== Segment start ==
Lemma d_Int_num T w dst c b : int_width w -> src !! d_i c = Some b -> number_head b = true ->
  scalar_follows src c (d_Int src flags T w dst c) (ref_num src (d_i c)) (int_val replace w dst).
Proof using Hsrc.
  intros Hw Hb Hh. apply lookup_lt_Some in Hb as Hlt. destruct (width_limit w Hw) as (Hlim & Hp & _).
  assert (Hnp : forall raw, plain_integer raw = false -> int_val replace w dst (TNum raw) = None).
  { intros raw Hraw. cbn [int_val]. by rewrite Hraw. }
  unfold d_Int, at_byte. rewrite Hb, if_false by (unfold number_head, IsDigit in Hh; lia). cbv zeta.
  rewrite (proj2 (Nat.leb_gt _ _)) by done. unfold fastByteAt at 1. rewrite Hb. cbn [unsafe res_bind].
  destruct (Z.eqb_spec b "-"%ch) as [->|Hneg]; cbn [andb].
  - destruct (Nat.eqb_spec (S (d_i c)) (length src)) as [He|He].
    { eapply follows_err; [done|apply ref_num_returns|]. intros j t (Hj & _)%ref_num_result. exfalso. revert Hj.
      unfold scanNumber, scan_sign. rewrite Hb. rewrite (proj2 (Nat.leb_le _ _)) by lia. done. }
    assert (Hss : scan_sign src (d_i c) = inl (S (d_i c))).
    { unfold scan_sign. rewrite Hb. by rewrite (proj2 (Nat.leb_gt _ _)) by lia. }
    destruct (lookup_lt_is_Some_2 src (S (d_i c)) ltac:(lia)) as [d Hd]. unfold fastByteAt at 1. rewrite Hd. cbn [unsafe res_bind].
    destruct (IsDigit d) eqn:Hdig; cbn [negb].
    + apply (integer_follows T w _ _ _ (fun v => signed_of w (int64 (- int64 v))) _ c (S (d_i c)) d); try done; try lia.
      intros e He' Hde. cbn [int_val]. pose proof (dval_bound _ Hde) as Hv.
      rewrite (slice_cons src (d_i c) e "-"%ch) by (lia || done). cbn [int_value].
      change (plain_integer (?x :: ?l)) with ((IsDigit x || (x =? "-"%ch)) && plain_integer l).
      rewrite (plain_spelling _ Hde), Z.eqb_refl. cbn [andb]. rewrite orb_true_r. cbn [andb].
      destruct (Z.leb_spec (dval (slice src (S (d_i c)) e)) (2 ^ (w - 1))).
      * rewrite if_true by lia. rewrite negated_value by (done || lia). done.
      * by rewrite if_false by lia.
    + eapply follows_err; [done|apply ref_num_returns|]. intros j t (Hj & _)%ref_num_result. exfalso. revert Hj.
      unfold scanNumber, scan_int. rewrite Hss, Hd. by rewrite !if_false by (unfold isOneNine, IsDigit in *; lia).
  - assert (Hdig : IsDigit b = true) by (unfold number_head in Hh; lia).
    assert (Hss : scan_sign src (d_i c) = inl (d_i c)).
    { unfold scan_sign. rewrite Hb. by rewrite (proj2 (Z.eqb_neq _ _) Hneg). }
    unfold fastByteAt at 1. rewrite Hb. cbn [unsafe res_bind]. rewrite Hdig. cbn [negb].
    apply (integer_follows T w _ _ _ (signed_of w) _ c (d_i c) b); try done; try lia.
    intros e He Hde. cbn [int_val]. pose proof (dval_bound _ Hde) as Hv.
    assert (Hiv : int_value (slice src (d_i c) e) = dval (slice src (d_i c) e)).
    { rewrite (slice_cons src (d_i c) e b) by (lia || done). cbn [int_value]. by rewrite (proj2 (Z.eqb_neq _ _) Hneg). }
    rewrite (plain_spelling _ Hde), Hiv. cbn [andb].
    destruct (Z.leb_spec (dval (slice src (d_i c) e)) (2 ^ (w - 1) - 1)).
    + rewrite if_true by lia. by rewrite signed_of_small by (destruct Hw as [ -> |[ -> |[ -> | -> ]]]; lia).
    + by rewrite if_false by lia.
Qed.

Lemma d_Uint_num T w dst c b : int_width w -> src !! d_i c = Some b -> number_head b = true ->
  scalar_follows src c (d_Uint src flags T w dst c) (ref_num src (d_i c)) (uint_val replace w dst).
Proof using Hsrc.
  intros Hw Hb Hh. apply lookup_lt_Some in Hb as Hlt. destruct (width_limit w Hw) as (Hlim & Hp & Hpw).
  unfold d_Uint, at_byte. rewrite Hb, if_false by (unfold number_head, IsDigit in Hh; lia). cbv zeta.
  rewrite (proj2 (Nat.leb_gt _ _)) by done. unfold fastByteAt at 1. rewrite Hb. cbn [unsafe res_bind].
  destruct (IsDigit b) eqn:Hdig; cbn [negb].
  - assert (Hneg : b <> "-"%ch) by (unfold IsDigit in Hdig; lia).
    assert (Hss : scan_sign src (d_i c) = inl (d_i c)).
    { unfold scan_sign. rewrite Hb. by rewrite (proj2 (Z.eqb_neq _ _) Hneg). }
    apply (integer_follows T w _ _ _ (fun v => v mod 2 ^ w) _ c (d_i c) b); try done; try lia.
    { intros raw Hraw. cbn [uint_val]. by rewrite Hraw. }
    intros e He Hde. cbn [uint_val]. pose proof (dval_bound _ Hde) as Hv. rewrite (plain_spelling _ Hde).
    rewrite (slice_cons src (d_i c) e b) in * by (lia || done). cbn [int_value is_negative].
    rewrite (proj2 (Z.eqb_neq _ _) Hneg). cbn [negb andb].
    destruct (Z.leb_spec (dval (b :: slice src (S (d_i c)) e)) (2 ^ w - 1)).
    + rewrite if_true by lia. by rewrite Z.mod_small by lia.
    + by rewrite if_false by lia.
  - assert (b = "-"%ch) as -> by (unfold number_head in Hh; rewrite Hdig, orb_false_r in Hh; lia).
    eapply follows_err; [done|apply ref_num_returns|]. intros j t (Hj & ->)%ref_num_result. cbn [uint_val].
    pose proof (scanNumber_number _ _ _ Hj) as (s & Hs & Hjn). rewrite (span_slice _ _ _ _ Hs).
    destruct (jnumber_head _ Hjn) as (h & t & -> & _). apply span_cons in Hs as [Hh' _]. simplify_eq.
    cbn [is_negative]. rewrite Z.eqb_refl. cbn [negb]. by rewrite andb_false_r.
Qed.
End Numbers.

(** ** The methods against the reading of a value *)

Definition is_container (t : tree) : bool := match t with TArr _ _ | TObj _ _ => true | _ => false end.

Section Values.
Context (src : bytes) (maxDepth : Z) (flags : decoderFlags) (aliases : bytes -> bool).
Hypothesis Hsrc : bytes_ok src.
Abbreviation rv := (ref_value src maxDepth unexpected_byte).
Abbreviation replace := (decoderReplace flags).

Lemma rv_returns fuel depth i : (i <= length src)%nat -> (length src - i < fuel)%nat -> returns (rv fuel depth i).
Proof using Hsrc.
  intros Hi Hf. pose proof (ref_value_sound src maxDepth unexpected_byte Hsrc fuel depth i Hi Hf) as H.
  destruct (rv fuel depth i) as [[]|[]| |]; auto with vj; done.
Qed.

(** The readings a head byte selects. *)
Inductive head_case (i : nat) : option Z -> res rerr (nat * tree) -> Prop :=
  | HC_end e : head_case i None (Err e)
  | HC_null : head_case i (Some "n"%ch) (ref_lit src lit_null TNull i)
  | HC_true : head_case i (Some "t"%ch) (ref_lit src lit_true (TBool true) i)
  | HC_false : head_case i (Some "f"%ch) (ref_lit src lit_false (TBool false) i)
  | HC_string : head_case i (Some DQUOTE) (let* (j, dec) := ref_str src i in Ok (j, TStr (slice src i j) dec))
  | HC_number b : number_head b = true -> head_case i (Some b) (ref_num src i)
  | HC_array rr : returns rr -> (forall j t, rr = Ok (j, t) -> exists raw ts, t = TArr raw ts) -> head_case i (Some "["%ch) rr
  | HC_object rr : returns rr -> (forall j t, rr = Ok (j, t) -> exists raw ms, t = TObj raw ms) -> head_case i (Some "{"%ch) rr
  | HC_other b e : value_head b = false -> head_case i (Some b) (Err e).

Lemma ref_array_shape rvf depth i j t : ref_array src maxDepth rvf depth i = Ok (j, t) -> exists raw ts, t = TArr raw ts.
Proof using.
  unfold ref_array. destruct (maxDepth <? depth); [done|]. cbv zeta. destruct (at_byte _ _ _); [intros [= <- <-]; eauto|].
  destruct (ref_elems _ _ _ _ _ _) as [[]| | |]; cbn [res_bind]; [|done..]. intros [= <- <-]. eauto.
Qed.
Lemma ref_object_shape rvf depth i j t : ref_object src maxDepth rvf depth i = Ok (j, t) -> exists raw ms, t = TObj raw ms.
Proof using.
  unfold ref_object. destruct (maxDepth <? depth); [done|]. cbv zeta. destruct (at_byte _ _ _); [intros [= <- <-]; eauto|].
  destruct (ref_members _ _ _ _ _ _) as [[]| | |]; cbn [res_bind]; [|done..]. intros [= <- <-]. eauto.
Qed.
== Segment end ==
* WORK TO BE COMPLETED: The lines needed run from the first line of the data through the line containing "destruct (IsDigit d)"; give them again exactly and nothing else.

* ANSWER SPACE:
Lemma d_Int_num T w dst c b : int_width w -> src !! d_i c = Some b -> number_head b = true ->
  scalar_follows src c (d_Int src flags T w dst c) (ref_num src (d_i c)) (int_val replace w dst).
Proof using Hsrc.
  intros Hw Hb Hh. apply lookup_lt_Some in Hb as Hlt. destruct (width_limit w Hw) as (Hlim & Hp & _).
  assert (Hnp : forall raw, plain_integer raw = false -> int_val replace w dst (TNum raw) = None).
  { intros raw Hraw. cbn [int_val]. by rewrite Hraw. }
  unfold d_Int, at_byte. rewrite Hb, if_false by (unfold number_head, IsDigit in Hh; lia). cbv zeta.
  rewrite (proj2 (Nat.leb_gt _ _)) by done. unfold fastByteAt at 1. rewrite Hb. cbn [unsafe res_bind].
  destruct (Z.eqb_spec b "-"%ch) as [->|Hneg]; cbn [andb].
  - destruct (Nat.eqb_spec (S (d_i c)) (length src)) as [He|He].
    { eapply follows_err; [done|apply ref_num_returns|]. intros j t (Hj & _)%ref_num_result. exfalso. revert Hj.
      unfold scanNumber, scan_sign. rewrite Hb. rewrite (proj2 (Nat.leb_le _ _)) by lia. done. }
    assert (Hss : scan_sign src (d_i c) = inl (S (d_i c))).
    { unfold scan_sign. rewrite Hb. by rewrite (proj2 (Nat.leb_gt _ _)) by lia. }
    destruct (lookup_lt_is_Some_2 src (S (d_i c)) ltac:(lia)) as [d Hd]. unfold fastByteAt at 1. rewrite Hd. cbn [unsafe res_bind].
    destruct (IsDigit d) eqn:Hdig; cbn [negb].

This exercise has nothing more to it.